Let's assume three models, standard joins:
class Mailbox < ActiveRecord::Base
has_many :addresses
has_many :domains, :through => :addresses
end
class Address < ActiveRecord::Base
belongs_to :mailbox
belongs_to :domain
end
class Domain < ActiveRecord::Base
has_many :addresses
has_many :mailboxes, :through => :addresses
end
Now obviously, if for any given mailbox you want to know in which domains it has addresses, you have two possible ways to go:
m = Mailbox.first
# either: SELECT DISTINCT domains.id, domains.name FROM "domains" INNER JOIN
# "addresses" ON "domains".id = "addresses".domain_id WHERE
# (("addresses".mailbox_id = 1))
m.domains.all(:select => 'DISTINCT domains.id, domains.name')

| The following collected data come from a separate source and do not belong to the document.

(* ===== verification/ProcTable.v ===== *)
(** * The process table

    The invariant of the control blocks, the bit map and the page
    directories: the numbers in use form a forest by parent and child. *)

From S2P Require Import Prelude CInt Memory CString State Screen Paging PagingInit.
From S2P Require Import Translate FS Process Views.

Lemma land_bit b n : 0 ≤ n → Z.land b (Z.shiftl 1 n) = 0 ↔ Z.testbit b n = false.
Proof.
  intros Hn. split.
  - intros E. assert (Z.testbit (Z.land b (Z.shiftl 1 n)) n = false) as H by (by rewrite E, Z.bits_0).
    rewrite Z.land_spec, testbit_one, bool_decide_eq_true_2 in H by done.
    by rewrite andb_true_r in H.
  - intros H. apply Z.bits_inj'. intros k Hk. rewrite Z.land_spec, testbit_one, Z.bits_0 by done.
    case_bool_decide; [subst; by rewrite H|apply andb_false_r].
Qed.

Lemma PCB_ADDR_inj i j : PCB_ADDR i = PCB_ADDR j → i = j.
Proof. unfold PCB_ADDR, TASK_STACK_SIZE. lia. Qed.

(** The bits of the map after one is set, and after one is cleared. *)
Lemma bitmap_set bm p : 0 ≤ p < 6 →
  ∀ j, 0 ≤ j < 8 → Z.testbit (u8 (Z.lor bm (Z.shiftl 1 p))) j = Z.testbit bm j || bool_decide (j = p).
Proof. intros Hp j Hj. apply set_bit; lia. Qed.

Lemma bitmap_clear bm i : is_u8 bm → 0 ≤ i < 6 → Z.testbit bm i = true →
  ∀ j, 0 ≤ j < 8 → Z.testbit (u8 (bm - Z.shiftl 1 i)) j = Z.testbit bm j && negb (bool_decide (j = i)).
Proof.
  intros Hb Hi Ht j Hj.
  assert (Forall (λ bm, Forall (λ i, Z.testbit bm i = true → Forall (λ j,
    Z.testbit (u8 (bm - Z.shiftl 1 i)) j = Z.testbit bm j && negb (bool_decide (j = i)))
    (seqZ 0 8)) (seqZ 0 6)) (seqZ 0 256)) as H.
  { apply (bool_decide_unpack _). by vm_compute. }
  rewrite Forall_forall in H. specialize (H bm ltac:(apply elem_of_seqZ; unfold is_u8 in Hb; lia)).
  rewrite Forall_forall in H. specialize (H i ltac:(apply elem_of_seqZ; lia) Ht).
  rewrite Forall_forall in H. apply H, elem_of_seqZ. lia.
Qed.

Section table.
Context `{Layout}.

(** Number [j] is in use, with the block [b]. *)
Definition used (k : proc_t) (j : Z) (b : pcb_t) : Prop :=
  0 ≤ j < 6 ∧ Z.testbit (pid_bitmap k) j = true ∧ pcbs k !! PCB_ADDR j = Some b.

Record table_ok (k : proc_t) (dirs : list (list Z)) : Prop := {
  tb_bits : is_u8 (pid_bitmap k);
  tb_blocks j : 0 ≤ j < 6 → ∃ b, pcbs k !! PCB_ADDR j = Some b ∧ length (file_array b) = 8%nat;
  tb_pid j b : used k j b → pid b = j;
  tb_dir j b : used k j b → ∃ v, zlookup dirs j = Some (proc_dir j v);
  tb_parent j b : used k j b →
    parent_pid b = -1 ∨ ∃ o, used k (parent_pid b) o ∧ child_pid o = j;
  tb_child j b : used k j b →
    child_pid b = -1 ∨ ∃ c, used k (child_pid b) c ∧ parent_pid c = j;
}.

(** No process is its own parent, and a parent is not a leaf. *)
Lemma parent_used k dirs j b :
  table_ok k dirs → used k j b → parent_pid b ≠ -1 → child_pid b = -1 →
  ∃ o, used k (parent_pid b) o ∧ child_pid o = j ∧ parent_pid b ≠ j.
Proof.
  intros Ht Hj Hp Hc. destruct (tb_parent _ _ Ht _ _ Hj) as [|(o & Ho & Eo)]; [done|].
  exists o. split; [done|]. split; [done|]. intros E. rewrite E in Ho.
  destruct Hj as (? & ? & Hb), Ho as (? & ? & Ho). rewrite Hb in Ho. simplify_eq. lia.
Qed.

(** A new process under a leaf. *)
Lemma table_add k dirs dirs' i o p nb k' :
  table_ok k dirs → used k i o → child_pid o = -1 →
  0 ≤ p < 6 → Z.testbit (pid_bitmap k) p = false →
  pid nb = p → parent_pid nb = i → child_pid nb = -1 → length (file_array nb) = 8%nat →
  (∀ j, 0 ≤ j → j ≠ p → zlookup dirs' j = zlookup dirs j) →
  (∃ v, zlookup dirs' p = Some (proc_dir p v)) →
  pcbs k' = <[PCB_ADDR p := nb]> (<[PCB_ADDR i := o <| child_pid := p |>]> (pcbs k)) →
  pid_bitmap k' = u8 (Z.lor (pid_bitmap k) (Z.shiftl 1 p)) →
  table_ok k' dirs'.
Proof.
  intros Ht Hi Hleaf Hp Hfree Hnp Hnpar Hnc Hnf Hd Hdp Hk' Hb'.
  destruct Hi as (Hir & Hib & Hio). assert (i ≠ p) as Hne by congruence.
  assert (PCB_ADDR i ≠ PCB_ADDR p) as Hnea by (intros E%PCB_ADDR_inj; done).
  assert (∀ j b, used k' j b ↔ (j = p ∧ b = nb) ∨ (j = i ∧ b = o <| child_pid := p |>) ∨
    (j ≠ p ∧ j ≠ i ∧ used k j b)) as Hused.
  { intros j b. unfold used. rewrite Hk', Hb'. split.
    - intros (Hj & Hbit & Hl). rewrite bitmap_set in Hbit by lia.
      destruct (decide (j = p)) as [->|Hjp].
      { left. rewrite lookup_insert_eq in Hl. by simplify_eq. }
      rewrite lookup_insert_ne in Hl by (intros E%PCB_ADDR_inj; done).
      destruct (decide (j = i)) as [->|Hji].
      { right; left. rewrite lookup_insert_eq in Hl. by simplify_eq. }
      rewrite lookup_insert_ne in Hl by (intros E%PCB_ADDR_inj; done).
      rewrite bool_decide_eq_false_2, orb_false_r in Hbit by done. by right; right.
    - intros [[-> ->]|[[-> ->]|(Hjp & Hji & Hj & Hbit & Hl)]].
      + split; [done|]. split; [|apply lookup_insert_eq].
        rewrite bitmap_set by lia. by rewrite bool_decide_eq_true_2, orb_true_r.
      + split; [done|]. split; [rewrite bitmap_set by lia; by rewrite Hib|].
        rewrite lookup_insert_ne by done. apply lookup_insert_eq.
      + split; [done|]. split; [rewrite bitmap_set by lia; by rewrite Hbit|].
        rewrite !lookup_insert_ne by (intros E%PCB_ADDR_inj; done). done. }
  assert (used k i o) as Hi by done.
  assert (used k' i (o <| child_pid := p |>)) as Hi' by (apply Hused; right; left; done).
  assert (used k' p nb) as Hp' by (apply Hused; left; done).
  assert (∀ j b, used k j b → j ≠ p) as Hnp'.
  { intros j b (_ & Hj & _) ->. congruence. }
  split.
  - rewrite Hb'. apply u8_range.
  - intros j Hj. rewrite Hk'. destruct (decide (j = p)) as [->|Hjp].
    { exists nb. split; [apply lookup_insert_eq|done]. }
    rewrite lookup_insert_ne by (intros E%PCB_ADDR_inj; done).
    destruct (decide (j = i)) as [->|Hji].
    { eexists. split; [apply lookup_insert_eq|]. cbn.
      destruct (tb_blocks _ _ Ht i Hj) as (b & Hb & Hl). rewrite Hio in Hb. by simplify_eq. }
    rewrite lookup_insert_ne by (intros E%PCB_ADDR_inj; done). by apply Ht.
  - intros j b [[-> ->]|[[-> ->]|(_ & _ & Hj)]]%Hused; [done|exact (tb_pid _ _ Ht i o Hi)|by apply Ht].
  - intros j b [[-> ->]|[[-> ->]|(Hjp & _ & Hj)]]%Hused; [done| |].
    + rewrite Hd by lia. by apply (tb_dir _ _ Ht i o).
    + destruct Hj as [Hjr Hj]. rewrite Hd by lia. by apply (tb_dir _ _ Ht j b).
  - intros j b [[-> ->]|[[-> ->]|(Hjp & Hji & Hj)]]%Hused.
    + right. rewrite Hnpar. by eexists.
    + destruct (tb_parent _ _ Ht _ _ Hi) as [|(q & Hq & Eq)]; [by left|]. right.
      exists q. split; [|done]. cbn. apply Hused. right; right. split; [by eapply Hnp'|]. split; [|done].
      intros E. rewrite E in Hq. destruct Hq as (_ & _ & Hq). rewrite Hio in Hq. simplify_eq. lia.
    + destruct (tb_parent _ _ Ht _ _ Hj) as [|(q & Hq & Eq)]; [by left|]. right.
      exists q. split; [|done]. apply Hused. right; right. split; [by eapply Hnp'|]. split; [|done].
      intros E. rewrite E in Hq. destruct Hq as (_ & _ & Hq), Hj as (? & _). rewrite Hio in Hq. simplify_eq. lia.
  - intros j b [[-> ->]|[[-> ->]|(Hjp & Hji & Hj)]]%Hused.
    + by left.
    + right. cbn. by exists nb.
    + destruct (tb_child _ _ Ht _ _ Hj) as [|(q & Hq & Eq)]; [by left|]. right.
      destruct (decide (child_pid b = i)) as [E|E].
      * rewrite E in Hq |- *. eexists. split; [exact Hi'|]. cbn.
        destruct Hq as (_ & _ & Hq). rewrite Hio in Hq. by simplify_eq.
      * exists q. split; [|done]. apply Hused. right; right. split; [by eapply Hnp'|done].
Qed.

(** A new process without a parent. *)
Lemma table_add_root k dirs dirs' p nb k' :
  table_ok k dirs → 0 ≤ p < 6 → Z.testbit (pid_bitmap k) p = false →
  pid nb = p → parent_pid nb = -1 → child_pid nb = -1 → length (file_array nb) = 8%nat →
  (∀ j, 0 ≤ j → j ≠ p → zlookup dirs' j = zlookup dirs j) →
  (∃ v, zlookup dirs' p = Some (proc_dir p v)) →
  pcbs k' = <[PCB_ADDR p := nb]> (pcbs k) →
  pid_bitmap k' = u8 (Z.lor (pid_bitmap k) (Z.shiftl 1 p)) →
  table_ok k' dirs'.
Proof.
  intros Ht Hp Hfree Hnp Hnpar Hnc Hnf Hd Hdp Hk' Hb'.
  assert (∀ j b, used k' j b ↔ (j = p ∧ b = nb) ∨ (j ≠ p ∧ used k j b)) as Hused.
  { intros j b. unfold used. rewrite Hk', Hb'. destruct (decide (j = p)) as [->|Hjp].
    - rewrite lookup_insert_eq, bitmap_set, bool_decide_eq_true_2, orb_true_r by (lia || done). naive_solver.
    - rewrite lookup_insert_ne by (intros E%PCB_ADDR_inj; done). split.
      + intros (Hj & Hbit & Hl). rewrite bitmap_set, bool_decide_eq_false_2, orb_false_r in Hbit by (lia || done).
        by right.
      + intros [[? _]|(_ & Hj & Hbit & Hl)]; [done|]. split; [done|]. split; [|done].
        rewrite bitmap_set by lia. by rewrite Hbit. }
  assert (∀ j b, used k j b → j ≠ p) as Hnp'.
  { intros j b (_ & Hj & _) ->. congruence. }
  split.
  - rewrite Hb'. apply u8_range.
  - intros j Hj. rewrite Hk'. destruct (decide (j = p)) as [->|Hjp].
    { exists nb. split; [apply lookup_insert_eq|done]. }
    rewrite lookup_insert_ne by (intros E%PCB_ADDR_inj; done). by apply Ht.
  - intros j b [[-> ->]|[_ Hj]]%Hused; [done|by apply Ht].
  - intros j b [[-> ->]|[Hjp Hj]]%Hused; [done|]. pose proof Hj as [Hjr _]. rewrite Hd by lia.
    by apply (tb_dir _ _ Ht j b).
  - intros j b [[-> ->]|[Hjp Hj]]%Hused; [by left|].
    destruct (tb_parent _ _ Ht _ _ Hj) as [|(q & Hq & Eq)]; [by left|right].
    exists q. split; [|done]. apply Hused. right. split; [by eapply Hnp'|done].
  - intros j b [[-> ->]|[Hjp Hj]]%Hused; [by left|].
    destruct (tb_child _ _ Ht _ _ Hj) as [|(q & Hq & Eq)]; [by left|right].
    exists q. split; [|done]. apply Hused. right. split; [by eapply Hnp'|done].
Qed.

(** A block that changes in other fields. *)
Lemma table_block k dirs i b b' k' :
  table_ok k dirs → used k i b →
  pid b' = pid b → parent_pid b' = parent_pid b → child_pid b' = child_pid b →
  length (file_array b') = length (file_array b) →
  pcbs k' = <[PCB_ADDR i := b']> (pcbs k) → pid_bitmap k' = pid_bitmap k →
  table_ok k' dirs.
Proof.
  intros Ht Hi E1 E2 E3 E4 Hk' Hb'. pose proof Hi as (Hir & Hib & Hio).
  assert (∀ j c, used k' j c ↔ (j = i ∧ c = b') ∨ (j ≠ i ∧ used k j c)) as Hused.
  { intros j c. unfold used. rewrite Hk', Hb'. destruct (decide (j = i)) as [->|Hji].
    - rewrite lookup_insert_eq. naive_solver.
    - rewrite lookup_insert_ne by (intros E%PCB_ADDR_inj; done). naive_solver. }
  assert (∀ j c, used k j c → ∃ c', used k' j c' ∧ pid c' = pid c ∧ parent_pid c' = parent_pid c ∧
    child_pid c' = child_pid c) as Hkeep.
  { intros j c Hj. destruct (decide (j = i)) as [->|Hji].
    - exists b'. split; [apply Hused; by left|]. destruct Hj as (_ & _ & Hj). rewrite Hio in Hj.
      by simplify_eq.
    - exists c. split; [apply Hused; by right|done]. }
  assert (∀ j c', used k' j c' → ∃ c, used k j c ∧ pid c' = pid c ∧ parent_pid c' = parent_pid c ∧
    child_pid c' = child_pid c) as Hfrom.
  { intros j c' [[-> ->]|[_ Hj]]%Hused; eauto. }
  split.
  - rewrite Hb'. apply Ht.
  - intros j Hj. rewrite Hk'. destruct (tb_blocks _ _ Ht j Hj) as (c & Hc & Hl).
    destruct (decide (j = i)) as [->|Hji].
    + exists b'. rewrite lookup_insert_eq. split; [done|]. rewrite Hio in Hc. simplify_eq. congruence.
    + exists c. by rewrite lookup_insert_ne by (intros E%PCB_ADDR_inj; done).
  - intros j c' (c & Hj & -> & _)%Hfrom. by apply Ht.
  - intros j c' (c & Hj & _)%Hfrom. by apply (tb_dir _ _ Ht j c).
  - intros j c' (c & Hj & _ & Ep & _)%Hfrom. rewrite Ep.
    destruct (tb_parent _ _ Ht _ _ Hj) as [|(q & Hq & Eq)]; [by left|right].
    destruct (Hkeep _ _ Hq) as (q' & Hq' & _ & _ & E). exists q'. by rewrite E.
  - intros j c' (c & Hj & _ & _ & Ec)%Hfrom. rewrite Ec.
    destruct (tb_child _ _ Ht _ _ Hj) as [|(q & Hq & Eq)]; [by left|right].
    destruct (Hkeep _ _ Hq) as (q' & Hq' & _ & E & _). exists q'. by rewrite E.
Qed.

(** A leaf that ends. *)
Lemma table_remove k dirs i b p o bc k' :
  table_ok k dirs → used k i b → child_pid b = -1 → parent_pid b = p →
  used k p o → p ≠ i → length (file_array bc) = 8%nat →
  pcbs k' = <[PCB_ADDR p := o <| child_pid := -1 |>]> (<[PCB_ADDR i := bc]> (pcbs k)) →
  pid_bitmap k' = u8 (pid_bitmap k - Z.shiftl 1 i) →
  table_ok k' dirs.
Proof.
  intros Ht Hi Hleaf Hpar Hp Hne Hfl Hk' Hb'.
  destruct Hi as (Hir & Hib & Hio). destruct Hp as (Hpr & Hpb & Hpo).
  assert (PCB_ADDR i ≠ PCB_ADDR p) as Hnea by (intros E%PCB_ADDR_inj; done).
  assert (child_pid o = i) as Hoc.
  { destruct (tb_parent _ _ Ht i b) as [E|(q & Hq & Eq)]; [done|lia|].
    destruct Hq as (_ & _ & Hq). rewrite Hpar, Hpo in Hq. by simplify_eq. }
  assert (∀ j c, used k' j c ↔ (j = p ∧ c = o <| child_pid := -1 |>) ∨
    (j ≠ p ∧ j ≠ i ∧ used k j c)) as Hused.
  { intros j c. unfold used. rewrite Hk', Hb'. split.
    - intros (Hj & Hbit & Hl). rewrite bitmap_clear in Hbit by (apply Ht || lia || done).
      apply andb_true_iff in Hbit as [Hbit Hji%negb_true_iff%bool_decide_eq_false].
      destruct (decide (j = p)) as [->|Hjp].
      { left. rewrite lookup_insert_eq in Hl. by simplify_eq. }
      rewrite !lookup_insert_ne in Hl by (intros E%PCB_ADDR_inj; done). by right.
    - intros [[-> ->]|(Hjp & Hji & Hj & Hbit & Hl)].
      + split; [done|]. split; [|apply lookup_insert_eq].
        rewrite bitmap_clear by (apply Ht || lia || done). by rewrite Hpb, bool_decide_eq_false_2.
      + split; [done|]. split.
        * rewrite bitmap_clear by (apply Ht || lia || done). by rewrite Hbit, bool_decide_eq_false_2.
        * rewrite !lookup_insert_ne by (intros E%PCB_ADDR_inj; done). done. }
  assert (used k i b ∧ used k p o) as [Hi Hp] by done.
  assert (used k' p (o <| child_pid := -1 |>)) as Hp' by (apply Hused; by left).
  (* nothing else refers to [i] *)
  assert (∀ j c, used k j c → j ≠ p → j ≠ i → parent_pid c ≠ i) as Hnopar.
  { intros j c Hj Hjp Hji E. destruct (tb_parent _ _ Ht _ _ Hj) as [|(q & Hq & Eq)]; [lia|].
    rewrite E in Hq. destruct Hq as (_ & _ & Hq), Hj as (? & _). rewrite Hio in Hq. simplify_eq. lia. }
  assert (∀ j c, used k j c → j ≠ p → j ≠ i → child_pid c ≠ i) as Hnochild.
  { intros j c Hj Hjp Hji E. destruct (tb_child _ _ Ht _ _ Hj) as [|(q & Hq & Eq)]; [lia|].
    rewrite E in Hq. destruct Hq as (_ & _ & Hq). rewrite Hio in Hq. simplify_eq. }
  split.
  - rewrite Hb'. apply u8_range.
  - intros j Hj. rewrite Hk'. destruct (decide (j = p)) as [->|Hjp].
    { eexists. split; [apply lookup_insert_eq|]. cbn.
      destruct (tb_blocks _ _ Ht p Hj) as (c & Hc & Hl). rewrite Hpo in Hc. by simplify_eq. }
    rewrite lookup_insert_ne by (intros E%PCB_ADDR_inj; done).
    destruct (decide (j = i)) as [->|Hji].
    { exists bc. split; [apply lookup_insert_eq|done]. }
    rewrite lookup_insert_ne by (intros E%PCB_ADDR_inj; done). by apply Ht.
  - intros j c [[-> ->]|(_ & _ & Hj)]%Hused; [exact (tb_pid _ _ Ht p o Hp)|by apply Ht].
  - intros j c [[-> ->]|(_ & _ & Hj)]%Hused; [by apply (tb_dir _ _ Ht p o)|by apply (tb_dir _ _ Ht j c)].
  - intros j c [[-> ->]|(Hjp & Hji & Hj)]%Hused.
    + destruct (tb_parent _ _ Ht _ _ Hp) as [|(q & Hq & Eq)]; [by left|]. right. cbn.
      assert (parent_pid o ≠ p).
      { intros E. rewrite E in Hq. destruct Hq as (_ & _ & Hq). rewrite Hpo in Hq. simplify_eq. }
      exists q. split; [|done]. apply Hused. right. split; [done|]. split; [|done].
      intros E. rewrite E in Hq. destruct Hq as (_ & _ & Hq). rewrite Hio in Hq. simplify_eq. lia.
    + destruct (tb_parent _ _ Ht _ _ Hj) as [|(q & Hq & Eq)]; [by left|]. right.
      destruct (decide (parent_pid c = p)) as [E|E].
      * exfalso. rewrite E in Hq. destruct Hq as (_ & _ & Hq). rewrite Hpo in Hq. simplify_eq.
      * exists q. split; [|done]. apply Hused. right. split; [done|]. split; [|done].
        by eapply Hnopar.
  - intros j c [[-> ->]|(Hjp & Hji & Hj)]%Hused; [by left|].
    destruct (tb_child _ _ Ht _ _ Hj) as [|(q & Hq & Eq)]; [by left|]. right.
    destruct (decide (child_pid c = p)) as [E|E].
    + rewrite E in Hq |- *. eexists. split; [exact Hp'|]. cbn.
      destruct Hq as (_ & _ & Hq). rewrite Hpo in Hq. by simplify_eq.
    + exists q. split; [|done]. apply Hused. right. split; [done|]. split; [|done].
      by eapply Hnochild.
Qed.
End table.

# or: SELECT domains.id, domains.name FROM "domains" INNER JOIN "addresses" ON
# "domains".id = "addresses".domain_id WHERE (("addresses".mailbox_id = 1))
# GROUP BY domains.id, domains.name
m.domains.all(:select => 'domains.id, domains.name',
:group => 'domains.id, domains.name')
The problem for me is that I don't know which solution is better. When I don't specify any other conditions, the PostgreSQL query planner favours solution number two (working as expected), but if I add conditions to the queries, it comes down to "Unique" vs. "Group":
With "DISTINCT":
Unique (cost=16.56..16.57 rows=1 width=150)
-> Sort (cost=16.56..16.56 rows=1 width=150)
Sort Key: domains.name, domains.id
-> Nested Loop (cost=0.00..16.55 rows=1 width=150)
-> Index Scan using index_addresses_on_mailbox_id on addresses (cost=0.00..8.27 rows=1 width=4)
Index Cond: (mailbox_id = 1)
-> Index Scan using domains_pkey on domains (cost=0.00..8.27 rows=1 width=150)
Index Cond: (domains.id = addresses.domain_id)
Filter: (domains.active AND domains.selfmgmt)
(9 rows)
With "GROUP BY":
Group (cost=16.56..16.57 rows=1 width=150)
-> Sort (cost=16.56..16.56 rows=1 width=150)
Sort Key: domains.name, domains.id
-> Nested Loop (cost=0.00..16.55 rows=1 width=150)
-> Index Scan using index_addresses_on_mailbox_id on addresses (cost=0.00..8.27 rows=1 width=4)
Index Cond: (mailbox_id = 1)
-> Index Scan using domains_pkey on domains (cost=0.00..8.27 rows=1 width=150)
Index Cond: (domains.id = addresses.domain_id)
Filter: (domains.active AND domains.selfmgmt)
(9 rows)
I'm really unsure how to determine the better way to retrieve these data. My instincts tell me to go with "GROUP BY", but I was unable to find any documentation specific enough to solve this problem.
Should I use ":group" or ":select => 'DISTINCT'"? Is that choice the same with other modern RDBMS like e.g. Oracle, DB2 or MySQL (I don't have access to those, so I can't perform tests)?